Gnathology – bruxism and teeth grinding and jaw joint therapy

Gnathology has been rapidly developed only in the last two decades, although it has been known and practiced for over a century.

This is due to the fact that only recently, thanks also to neurophysiological research, it was demonstrated that the jaw and craniomandibular disorders play a role of primary importance in the genesis of postural problems and all the series of pathologies that can arise from any alteration of this complex system. A classical example is a muscle-tension headache that, even after the complicated diagnostic investigations and “traditional” farmacological treatment, is completely resolved only after a correct gnathological treatment.

Today, there are different schools of gnathology, but the pricipal aims are:

  • The identification of the correct cranio-mandibular relationship (the orthopedic physiological relationship between the mandible and maxilla),
  • Maintaining the correct positioning after dental intervention (a classic example is a filling: even a slight change in occlusal contacts can disturb the position),
  • Resetting the relationship cranio-mandibular in all those cases in which the efforts of the adaptive gnatological system consequently lead to a state of muscular tension and dysfunction.

In order to return to a proper neuro-muscular function and to free patients from using drugs and painkillers which they are often forced to take because of the great discomfort and pain they experience.


Bruxism is the grinding of the teeth and clenching of the inferior jaw against the superior one, which occurs mainly during sleep and followed by a noisy sound usually lasting for a few seconds.
Generally when the patient wakes up he doesn’t feel any trouble except in cases of intense bruxism when a painful sensation of the jaws could be felt.

The grinding, however, can create damage due to wear of the chewing surface of the teeth of the upper arch as well as of the lower arch, and in most of the cases it has been noticed by the dentist first.
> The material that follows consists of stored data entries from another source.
(* ===== verification/NodeLight.v ===== *)
(** The node's light on the dashboard page: what a run of the serving process
    did with the node's templates, as a log of its refreshes, and what the page
    shows of it. *)
From S2P Require Export DashPage PoolLives.
From Stdlib Require Import Strings.Ascii.

(** How a refresh ended: its job became current at an instant, the payout
    address was not valid, or no job came of the node's answer. *)
Inductive report := Made (job : StratumJob) (at_ : Z) | Paused | Missed.
Definition made (r : report) : option (StratumJob * Z) := match r with Made job t => Some (job, t) | _ => None end.
Definition last_made (log : list report) : option (StratumJob * Z) := last (omap made log).

(** ** What the page shows of an engine *)

Definition shows (e : TemplateEngine) (tnow : Z) : option Z * string :=
  (age_secs (template_health e tnow), default empty_str (last_template_error e)).
Lemma stats_json_shows `{DashIter} sh now inow tnow :
  (ss_template_age_secs (stats_json sh now inow tnow),
   default empty_str (ss_template_error (stats_json sh now inow tnow))) = shows (sh_engine sh) tnow.
Proof. unfold stats_json. by destruct (current_job (sh_engine sh)). Qed.

(** The engine's report is the log's. *)
Definition why_missed (why : string) : Prop :=
  starts_with "mining paused" why = false /\ why ≠ empty_str.
Definition error_told (r : option report) (error : option string) : Prop :=
  match r with
  | None | Some (Made _ _) => error = None
  | Some Paused => exists why, error = Some why /\ starts_with "mining paused" why = true
  | Some Missed => exists why, error = Some why /\ why_missed why
  end.
Record told (log : list report) (e : TemplateEngine) : Prop := {
  td_job : current_job e = fst <$> last_made log;
  td_ok : last_template_ok e = snd <$> last_made log;
  td_error : error_told (last log) (last_template_error e);
}.
Lemma told_new : told [] engine_new.
Proof. done. Qed.
Lemma last_made_snoc log r : last_made (log ++ [r]) = match made r with Some x => Some x | None => last_made log end.
Proof. unfold last_made. rewrite omap_app. cbn. destruct (made r); [by rewrite last_snoc|by rewrite app_nil_r]. Qed.
Lemma last_made_last log job t : last log = Some (Made job t) -> last_made log = Some (job, t).
Proof. intros (l & ->)%last_Some. by rewrite last_made_snoc. Qed.

(** Ages in whole seconds against a limit in seconds. *)
Lemma age_below d n : 0 <= n -> (d / NANOS <? n) = true <-> d < from_secs n.
Proof.
  intros Hn. rewrite Z.ltb_lt. unfold from_secs, NANOS. split; intros H.
  - pose proof (Z.div_mod d 1000000000). pose proof (Z.mod_pos_bound d 1000000000). lia.
  - apply Z.div_lt_upper_bound; lia.
Qed.
(** What each state of the light says of the log: green, that the last refresh
    made the current job less than 90 seconds ago; red, that the last job made
    is 300 seconds old, whatever was tried since; grey, that nothing was tried or
    that mining is paused, which the text tells apart; amber, all the rest. *)
Record light_tells (log : list report) (job : option StratumJob) (tnow : Z) (v : node_view) : Prop := {
  lt_job : job = fst <$> last_made log;
  lt_green : nv_led v = LedOn <-> exists j t, last log = Some (Made j t) /\ duration_since tnow t < from_secs 90;
  lt_red : nv_led v = LedBad <->
    last log ≠ Some Paused /\ exists j t, last_made log = Some (j, t) /\ from_secs 300 <= duration_since tnow t;
  lt_grey : nv_led v = LedOff <-> log = [] \/ last log = Some Paused;
  lt_paused : nv_rail v = "paused" <-> last log = Some Paused;
}.
Lemma rail_text_not_paused b1 b2 s : ((if b1 : bool then "stale " else "template ") +:+ s +:+ (if b2 : bool then empty_str else " old"))%string ≠ "paused".
Proof. by destruct b1. Qed.
(** The three lights of a template of that age. *)
Definition age_led (age : Z) (error : bool) : led :=
  if 300 <=? age then LedBad else if (90 <=? age) || error then LedWarn else LedOn.
Lemma age_led_on d error : age_led (d / NANOS) error = LedOn <-> d < from_secs 90 /\ error = false.
Proof.
  unfold age_led. rewrite <- (age_below d 90) by lia.
  destruct (Z.leb_spec 300 (d / NANOS)), (Z.leb_spec 90 (d / NANOS)), (Z.ltb_spec (d / NANOS) 90), error; cbn; naive_solver lia.
Qed.
Lemma age_led_bad d error : age_led (d / NANOS) error = LedBad <-> from_secs 300 <= d.
Proof.
  unfold age_led. rewrite <- Z.nlt_ge, <- (age_below d 300), not_true_iff_false by lia.
  destruct (Z.leb_spec 300 (d / NANOS)), (Z.ltb_spec (d / NANOS) 300), (90 <=? d / NANOS), error; cbn; naive_solver lia.
Qed.
Lemma age_led_off d error : age_led d error ≠ LedOff.
Proof. unfold age_led. by repeat case_match. Qed.
(** The page by what the engine reports. *)
Definition rail_of (d : StatsSnapshot) : led * bool := (nv_led (render_node d), bool_decide (nv_rail (render_node d) = "paused")).
Lemma render_cases d : let err := default empty_str (ss_template_error d) in
  rail_of d = if starts_with "mining paused" err then (LedOff, true)
              else let has_err := negb (bool_decide (err = empty_str)) in
                   (match ss_template_age_secs d with
                    | None => if has_err then LedWarn else LedOff
                    | Some age => age_led age has_err
                    end, false).
Proof.
  unfold rail_of, render_node, age_led, NODE_BAD_SECS, NODE_WARN_SECS. cbv zeta.
  destruct (starts_with _ _); [done|]. destruct (ss_template_age_secs d) as [age|].
  - cbn [nv_led nv_rail]. rewrite (bool_decide_eq_false_2 (_ = "paused")) by apply rail_text_not_paused. f_equal. by repeat case_match.
  - by destruct (negb _).
Qed.
(** The page by the log. *)
Definition light_of (log : list report) (tnow : Z) : led * bool :=
  match last log with
  | None => (LedOff, false)
  | Some Paused => (LedOff, true)
  | Some (Made _ t) => (age_led (duration_since tnow t / NANOS) false, false)
  | Some Missed =>
      (match last_made log with Some (_, t) => age_led (duration_since tnow t / NANOS) true | None => LedWarn end, false)
  end.
Lemma told_light log e d tnow :
  told log e -> (ss_template_age_secs d, default empty_str (ss_template_error d)) = shows e tnow ->
  rail_of d = light_of log tnow.
Proof.
  intros [_ Ho He] [= Ha Herr]. rewrite render_cases. cbv zeta. rewrite Ha, Herr, Ho. unfold light_of.
  destruct (last log) as [[j t| |]|] eqn:El; cbn [error_told] in He.
  - rewrite He, (last_made_last _ _ _ El). done.
  - destruct He as (why & Hw & Hp). rewrite Hw. cbn. by rewrite Hp.
  - destruct He as (why & He & [Hp Hw]). rewrite He. cbn. rewrite Hp, (bool_decide_eq_false_2 (why = _)) by done.
    by destruct (last_made log) as [[j t]|].
  - apply last_None in El as ->. by rewrite He.
Qed.
Lemma render_tells log e d tnow :
  told log e -> (ss_template_age_secs d, default empty_str (ss_template_error d)) = shows e tnow ->
  light_tells log (current_job e) tnow (render_node d).
Proof.
  intros Ht Hs. pose proof (told_light _ _ _ _ Ht Hs) as Hr. destruct Ht as [Hj _ _]. clear Hs.
  pose proof (f_equal fst Hr) as Hl. pose proof (f_equal snd Hr) as Hp. unfold rail_of, light_of in Hl, Hp. cbn [fst snd] in Hl, Hp. clear Hr.
  assert (nv_rail (render_node d) = "paused" <-> last log = Some Paused) as Hpaused.
  { rewrite <- (bool_decide_eq_true (nv_rail (render_node d) = "paused")), Hp. destruct (last log) as [[]|]; naive_solver. }
  split; [exact Hj|..|exact Hpaused]; rewrite Hl; clear Hl Hp Hpaused.
  - destruct (last log) as [[j t| |]|]; cbn; [rewrite age_led_on; naive_solver| naive_solver | |naive_solver].
    destruct (last_made log) as [[j t]|]; [rewrite age_led_on|]; naive_solver.
  - destruct (last log) as [[j t| |]|] eqn:El; cbn; [|naive_solver| |].
    + rewrite (last_made_last _ _ _ El), age_led_bad. naive_solver.
    + destruct (last_made log) as [[j t]|]; [rewrite age_led_bad|]; naive_solver.
    + apply last_None in El as ->. naive_solver.
  - pose proof age_led_off. rewrite <- last_None.
    destruct (last log) as [[j t| |]|]; cbn; [naive_solver|naive_solver| |naive_solver].
    destruct (last_made log) as [[j t]|]; naive_solver.
Qed.

(** ** The log of a run *)

Section run.
Context {Ip : Type} `{!EqDecision Ip} `{!Countable Ip}.
Context {HJ : JsonLib f64} {HL : HexLib} {HS : Sha256Lib} {HB : BitcoinLib} {HV : Sv2Lib} {HI : DashIter}
  {HC : BroadcastLib} {HW : PowLib}.
Context (from_str : string -> outcome string StratumRequest) (error_text : PoolError -> string) (hex_flags : Z -> string)
  (cfg : Config).
Abbreviation pool_step := (pool_step (Ip := Ip) from_str error_text hex_flags cfg).
Abbreviation pool_run := (pool_run (Ip := Ip) from_str error_text hex_flags cfg).
Implicit Types (p : Pool Ip).

(** What an event says of the templates; a refresh that panics says nothing. *)
Definition reported p (e : pool_event Ip) : list report :=
  match e with
  | Refresh k gbt _ =>
      match valid_coinbase_address (p_settings p), (refresh_job (p_settings p) (pool cfg) (p_ids p) gbt).2 with
      | None, _ => [Paused]
      | Some _, Err _ => [Missed]
      | Some _, _ => []
      end
  | RefreshNext k now => match p_refreshes p !! k with Some (Built job _) => [Made job now] | _ => [] end
  | _ => []
  end.
Fixpoint reports p (l : list (pool_event Ip)) : list report :=
  match l with
  | [] => []
  | e :: l => reported p e ++ match pool_step p e with Some (_, p) => reports p l | None => [] end
  end.

Lemma refresh_job_why settings pool_cfg ids gbt why :
  (refresh_job settings pool_cfg ids gbt).2 = Err why ->
  match valid_coinbase_address settings with
  | None => starts_with "mining paused" why = true
  | Some _ => why_missed why
  end.
Proof.
  unfold refresh_job. destruct (valid_coinbase_address settings) as [a|]; [|by intros [= <-]].
  destruct gbt as [g|err|]; [|intros [= <-]; by split|done].
  destruct (build_job _ _ _ _ _ _) as [ids1 [job|err|]]; [done|intros [= <-]; by split|done].
Qed.
Lemma told_error log e r why :
  told log e -> made r = None -> error_told (Some r) (Some why) -> told (log ++ [r]) (note_template_failure e why).
Proof. intros [Hj Ho _] Hr Hw. split; rewrite ?last_made_snoc, ?last_snoc, ?Hr; done. Qed.
Lemma told_refresh p k gbt clean log :
  told log (p_engine p) -> told (log ++ reported p (Refresh k gbt clean)) (p_engine (pool_refresh cfg p k gbt clean)).
Proof.
  intros Ht. unfold pool_refresh, reported.
  pose proof (refresh_job_why (p_settings p) (pool cfg) (p_ids p) gbt) as Hw.
  destruct (valid_coinbase_address (p_settings p)) as [a|] eqn:Ea.
  - destruct (refresh_job _ _ _ _) as [ids [job|why|]]; cbn [snd] in *.
    1, 3: by rewrite app_nil_r.
    apply told_error; [done|done|]. exists why. split; [done|]. by apply Hw.
  - assert (exists why, (refresh_job (p_settings p) (pool cfg) (p_ids p) gbt).2 = Err why) as [why Ew]
      by (unfold refresh_job; rewrite Ea; by eexists).
    destruct (refresh_job _ _ _ _) as [ids built]; cbn [snd] in *. subst built.
    apply told_error; [done|done|]. exists why. split; [done|]. by apply Hw.
Qed.
Lemma told_next p k ph now log :
  p_refreshes p !! k = Some ph -> told log (p_engine p) ->
  told (log ++ reported p (RefreshNext k now)) (p_engine (pool_refresh_next p k ph now)).
Proof.
  intros Hk Ht. unfold reported. rewrite Hk. destruct ph as [job clean|job clean|job clean].
  2-3: rewrite app_nil_r; by destruct Ht.
  destruct Ht as [_ _ _]. by split; rewrite ?last_made_snoc, ?last_snoc.
Qed.
Lemma receive_engine p i got q : receive p i = Some (got, q) -> p_engine q = p_engine p.
Proof. intros (rx & _ & Ho)%receive_spec. exact (or_engine _ _ _ _ Ho). Qed.
Lemma told_step p e obs p' log :
  pool_step p e = Some (obs, p') -> told log (p_engine p) -> told (log ++ reported p e) (p_engine p').
Proof.
  intros Hs Ht. destruct e as [i ip b1 b2 r1 r2 r3|i pk b1 b2 random n1 n2 n3 n4|i ok n1 n2 n3 n4|i env e|i env e|i env w|i env
    |k gbt clean|k now|address io|i env b1 b2|i now1 now2|i|b r now io|now a b|ts io|poll].
  8: { cbn [Pool.pool_step] in Hs. destruct (p_refreshes p !! k); [done|]. apply stepped_inj in Hs as [-> ->]. by apply told_refresh. }
  8: { cbn [Pool.pool_step] in Hs. destruct (p_refreshes p !! k) as [ph|] eqn:Hk; [|done].
       apply stepped_inj in Hs as [-> ->]. by apply told_next. }
  all: cbn [reported]; rewrite app_nil_r; enough (p_engine p' = p_engine p) as -> by done; clear Ht; revert Hs; cbn [Pool.pool_step].
  6-7: unfold pool_sv1_job, pool_sv2_job; destruct (p_conns p !! i) as [[ip t [|]]|]; try done; destruct t as [| |s [|]|s [|]|]; try done;
    cbn [cn_todo cn_ip cn_task]; destruct (receive p i) as [[got q]|] eqn:Er; [|done]; apply receive_engine in Er; rewrite <- Er;
    cbn [mbind option_bind]; revert Er; intros _.
  all: unfold pool_accept, pool_first_byte, pool_handshake, pool_sv1_turn, pool_sv2_turn, pool_settings_post,
    pool_settle, panicked; cbv zeta; repeat case_match; try done; intros [-> ->]%stepped_inj; reflexivity.
Qed.
Lemma told_run l : forall p obs p' log,
  pool_run p l = Some (obs, p') -> told log (p_engine p) -> told (log ++ reports p l) (p_engine p').
Proof.
  induction l as [|e l IH]; intros p obs p' log; cbn [Pool.pool_run reports].
  { intros [-> ->]%stepped_inj. by rewrite app_nil_r. }
  destruct (pool_step p e) as [[obs1 p1]|] eqn:E; [|done]. cbn [mbind option_bind].
  destruct (pool_run p1 l) as [[obs2 p2]|] eqn:E2; [|done]. cbn [mbind option_bind]. intros [-> ->]%stepped_inj Ht.
  rewrite app_assoc. eapply IH; [exact E2|]. by eapply told_step.
Qed.
End run.
(* ===== verification/ReferenceJson.v ===== *)
(** A concrete JSON value type for the [JsonLib] interface, with its laws: a
    tree of constructors, numbers kept as integers or doubles, objects as
    association lists. *)
From S2P Require Export Reference Sv1.

Inductive RefValue :=
| RNull
| RBool (b : bool)
| RNum (z : Z)
| RFloat (x : f64)
| RStr (s : string)
| RArr (l : list RefValue)
| RObj (m : list (string * RefValue)).

Fixpoint robj_get (m : list (string * RefValue)) (k : string) : option RefValue :=
  match m with
  | [] => None
  | (k', v) :: m => if decide (k' = k) then Some v else robj_get m k
  end.
(** Compact printing (strings are not escaped). *)
Fixpoint ref_to_string (v : RefValue) : string :=
  match v with
  | RNull => "null"
  | RBool b => if b then "true" else "false"
  | RNum z => dec z
  | RFloat x => dec (f64_to_u 64 x)
  | RStr s => "'" ++ s ++ "'"
  | RArr l => "[" ++ String.concat "," (map ref_to_string l) ++ "]"
  | RObj m => "{" ++ String.concat "," (map (fun kv => kv.1 ++ ":" ++ ref_to_string kv.2)%string m) ++ "}"
  end%string.

#[export] Instance ref_json : JsonLib f64 := {
  Value := RefValue;
  JMap := list (string * RefValue);
  json_null := RNull;
  json_bool := RBool;
  json_u64 := RNum;
  json_f64 := RFloat;
  json_str := RStr;
  json_array := RArr;
  json_object := RObj;
  jmap_empty := [];
  jmap_insert k v m := (k, v) :: m;
  jmap_get := robj_get;
  is_null v := match v with RNull => true | _ => false end;
  as_array v := match v with RArr l => Some l | _ => None end;
  as_object v := match v with RObj m => Some m | _ => None end;
  as_str v := match v with RStr s => Some s | _ => None end;
  as_u64 v := match v with RNum z => if (0 <=? z) && (z <? 2 ^ 64) then Some z else None | _ => None end;
  as_f64 v := match v with RFloat x => Some x | RNum z => Some (f64_of_Z z) | _ => None end;
  to_string := ref_to_string;
}.
#[export] Instance ref_json_laws : JsonLaws.
Proof.
  split; try done.
  - intros z [H1 H2]. cbn. by rewrite (proj2 (Z.leb_le 0 z) H1), (proj2 (Z.ltb_lt z _) H2).
  - intros v z. cbn. destruct v; try done. destruct (_ && _) eqn:E; [|done]. intros [= <-].
    apply andb_true_iff in E as [E1 E2]. b2p. by split.
Qed.
(* ===== verification/Samples.v ===== *)
(** Sample data the witnesses of the properties evaluate on: a block template
    and the job built from it, a job with small fields, configurations. *)
From S2P Require Export Reference Vardiff Settings.

(** ** A template as the node returns it, and the job built from it *)

Definition gbt_example : GbtResult :=
  {| gbt_version := 0x20000000;
     gbt_prev_hash := "000000000019d6689c085ae165831e934ff763ae46a2a6c172b3f1b60a8ce26f";
     gbt_bits := "207fffff"; gbt_cur_time := 1700000000; gbt_min_time := 1699990000;
     gbt_height := 101; gbt_coinbase_value := 5000000000;
     gbt_transactions := [{| gtx_data := [x01; x02];
       gtx_txid := "4a5e1e4baab89f3a32518a88c31bc87f618f76673e2cc77ab2127b7afdeda33b";
       gtx_hash := "4a5e1e4baab89f3a32518a88c31bc87f618f76673e2cc77ab2127b7afdeda33b";
       gtx_fee := 500; gtx_weight := 400 |}];
     gbt_longpoll_id := None; gbt_rules := ["segwit"];
     gbt_default_witness_commitment := Some "6a24aa21a9ed" |}.
Definition job_example : outcome PoolError StratumJob :=
  (build_job (init_job_ids 1700000000000) gbt_example "bcrt1qexample" "/solo/" 4 4).2.
Definition job_example_ok : StratumJob :=
  Eval vm_compute in match job_example with Ok j => j | _ => {|
    job_id := ""; prev_hash := ""; coinbase1 := []; coinbase2 := []; merkle_branch := [];
    merkle_branch_raw := []; version := 0; bits := ""; cur_time := 0; min_time := 0; height := 0;
    network_target := []; coinbase_template := []; extranonce_offset := 0; extranonce1_len := 0;
    extranonce2_len := 0; transactions := []; coinbase_value := 0 |} end.

Lemma job_example_built :
  exists ids', build_job (init_job_ids 1700000000000) gbt_example "bcrt1qexample" "/solo/" 4 4
    = (ids', Ok job_example_ok).
Proof. eexists. vm_compute. reflexivity. Qed.

(** ** A small job, its history entry and a submission for it *)

Definition wjob : StratumJob :=
  {| job_id := "0000000100000001";
     prev_hash := hex_encode (swap_words (replicate 32 x11));
     coinbase1 := [x01; x02]; coinbase2 := [xff]; merkle_branch := []; merkle_branch_raw := [];
     version := 0x20000000; bits := "207fffff"; cur_time := 1700000000; min_time := 1699990000;
     height := 101;
     network_target := [x7f; xff; xff] ++ replicate 29 x00;
     coinbase_template := [x01; x02] ++ replicate 4 x00 ++ [xff];
     extranonce_offset := 2; extranonce1_len := 2; extranonce2_len := 2;
     transactions := []; coinbase_value := 5000000000 |}.

Lemma wjob_wf : job_wf wjob.
Proof.
  split.
  - exists (replicate 4 x00). split; reflexivity.
  - reflexivity.
  - exists (replicate 32 x11). split; vm_compute; reflexivity.
  - exists 0x207fffff. split; [reflexivity|]. split; [by unfold is_u|]. vm_compute. reflexivity.
  - reflexivity.
  - reflexivity.
Qed.

Definition wentry : JobEntry :=
  {| je_job := wjob; je_created_at := 0; je_clean := true; je_superseded_by_clean := false |}.
Definition wparams (ntime nonce : Z) (bits : option Z) : ShareParams :=
  {| sp_worker := "w"; sp_job_id := "0000000100000001"; sp_extranonce2 := [x03; x04];
     sp_ntime := ntime; sp_nonce := nonce; sp_version_bits := bits;
     sp_version_rolling_mask := Some VERSION_ROLLING_MASK |}.

(** ** Configurations *)

(** The vardiff section of the shipped example configuration. *)
Definition vcfg : VardiffConfig := {|
  target_share_time_secs := 15; retarget_interval_secs := 60;
  min_difficulty := 512; max_difficulty := 4194304;
  max_retarget_factor := f64_lit 4 0 |}.
Definition pool_example : PoolConfig := {|
  listen_addr := "0.0.0.0:3333"; coinbase_address := "bcrt1qexample"; coinbase_tag := "/solo/";
  initial_difficulty := 4096; extranonce1_size := 4; extranonce2_size := 4; max_connections := 256;
  idle_timeout_secs := 300; found_block_dir := "found-blocks"; pool_network := None |}.
Definition security_example : SecurityConfig := {|
  max_connections_per_ip := 5; max_shares_per_sec := 500; ban_duration_secs := 300;
  max_invalid_shares := 5; max_message_bytes := 4096; max_worker_name_len := 128;
  max_authorizations_per_session := 8 |}.
Definition config_example : Config := {|
  pool := pool_example;
  bitcoin_rpc := {| url := "http://127.0.0.1:8332"; cookie_path := None; user := None; password := None;
                    timeout_secs := 10 |};
  zmq := {| hashblock_endpoint := "tcp://127.0.0.1:28332"; poll_fallback := true; poll_interval_ms := 1000 |};
  vardiff := vcfg; security := security_example;
  metrics := {| prometheus_addr := "127.0.0.1:9090"; stats_db_path := None; allow_runtime_settings := true;
                allowed_hosts := ["pool.example.net"] |};
  logging := {| level := "info"; json := false; log_dir_raw := None; log_max_files := 14 |};
  sv2 := default_sv2_config; env_overrides := [] |}.
Definition settings_example : RuntimeSettings :=
  {| rs_network := "regtest"; rs_address := "bcrt1qexample"; rs_valid := true |}.
(** Refreshes that overlap break the rule above: the current-job lock is released before the history lock
    is taken, so a refresh holding a job [a] on the old tip can push it after a refresh that committed and
    pushed [b] on the new tip. Then the dead job [a] is honoured, and shares for the current job [b] are
    refused as stale. *)
Theorem overlapping_refreshes_honour_dead_tip a b :
  job_id a ≠ job_id b -> prev_hash a ≠ prev_hash b ->
  exists s ea eb, rtc sys_step (sys_init engine_new) s /\ tasks s = [] /\
    current_job (engine s) = Some b /\
    find_job (engine s) (job_id a) = Some ea /\ je_job ea = a /\ je_superseded_by_clean ea = false /\
    find_job (engine s) (job_id b) = Some eb /\ je_job eb = b /\ je_superseded_by_clean eb = true.
Proof.
  intros Hid Hprev.
  set (e1 := (commit_job engine_new a false 0).1). set (e2 := (commit_job e1 b true 0).1).
  set (e3 := push_history e2 b true 0). set (e4 := push_history e3 a true 0).
  exists {| engine := e4; tasks := []; sent := [{| jb_job := b; jb_clean := true |}; {| jb_job := a; jb_clean := true |}] |}.
  eexists _, _. split; [|split; [done|split; [done|]]].
  - eapply rtc_l; [apply (step_build _ a false)|].
    eapply rtc_l; [apply (step_build _ b true)|]. cbn.
    eapply rtc_l; [apply (step_commit engine_new [] a false [Built b true] [] 0 e1 true); done|].
    eapply rtc_l; [apply (step_commit e1 [Committed a true] b true [] [] 0 e2 true); done|].
    eapply rtc_l; [apply (step_push e2 [Committed a true] b true [] [] 0)|].
    eapply rtc_l; [apply (step_push e3 [] a true [Pushed b true] [] 0)|].
    eapply rtc_l; [apply (step_broadcast e4 [Pushed a true] b true [] [])|].
    eapply rtc_l; [apply (step_broadcast e4 [] a true [] [{| jb_job := b; jb_clean := true |}])|].
    apply rtc_refl.
  - unfold find_job. cbn. rewrite (bool_decide_eq_false_2 (job_id b = job_id a)) by congruence.
    rewrite !bool_decide_eq_true_2 by done. done.
Qed.
Definition wjob2 : StratumJob :=
  {| job_id := "0000000100000002";
     prev_hash := hex_encode (swap_words (replicate 32 x22));
     coinbase1 := coinbase1 wjob; coinbase2 := coinbase2 wjob; merkle_branch := []; merkle_branch_raw := [];
     version := version wjob; bits := bits wjob; cur_time := cur_time wjob; min_time := min_time wjob;
     height := 102; network_target := network_target wjob; coinbase_template := coinbase_template wjob;
     extranonce_offset := 2; extranonce1_len := 2; extranonce2_len := 2; transactions := [];
     coinbase_value := 5000000000 |}.
Lemma overlapping_refreshes_honour_dead_tip_witness :
  exists s ea eb, rtc sys_step (sys_init engine_new) s /\ tasks s = [] /\
    current_job (engine s) = Some wjob2 /\
    find_job (engine s) (job_id wjob) = Some ea /\ je_job ea = wjob /\ je_superseded_by_clean ea = false /\
    find_job (engine s) (job_id wjob2) = Some eb /\ je_job eb = wjob2 /\ je_superseded_by_clean eb = true.
Proof. apply overlapping_refreshes_honour_dead_tip; vm_compute; discriminate. Defined.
During the time bruxism can produce important changes of the teeth, pain in the temporomandibular joints, and if continued, may result in headaches or severe joint dysfunction. To prevent this outcome, an appropriate device called a splint, which can be produced in hard or soft plastic depending on the therapeutic indication, is used to protect the teeth from erosion at night. It is also used as a prosthodontic pretreatment to help us restore correct alignment of the dental arches.


The application of Botulinum Toxin (Botox® or Dentox® for Dentistry) is a simple, non-surgical procedure. The doctor will administer several tiny injections directly into the muscle to “paralyze” it. Therefore, the benefit of TMJ/TMD patients is the reduction in the number of clenching events and their intensity. This will reduce the destruction of teeth, gums and jaw joint, and reduce the discomfort and pain in the face and chewing muscles. Another possible benefit is that the botulinum toxin does not stay in the body indefinitely, so if there is an adverse effect it is only temporary. There is also the likely possibility that with frequent treatments, the injected muscles will atrophy allowing the patient to go longer and longer between treatments.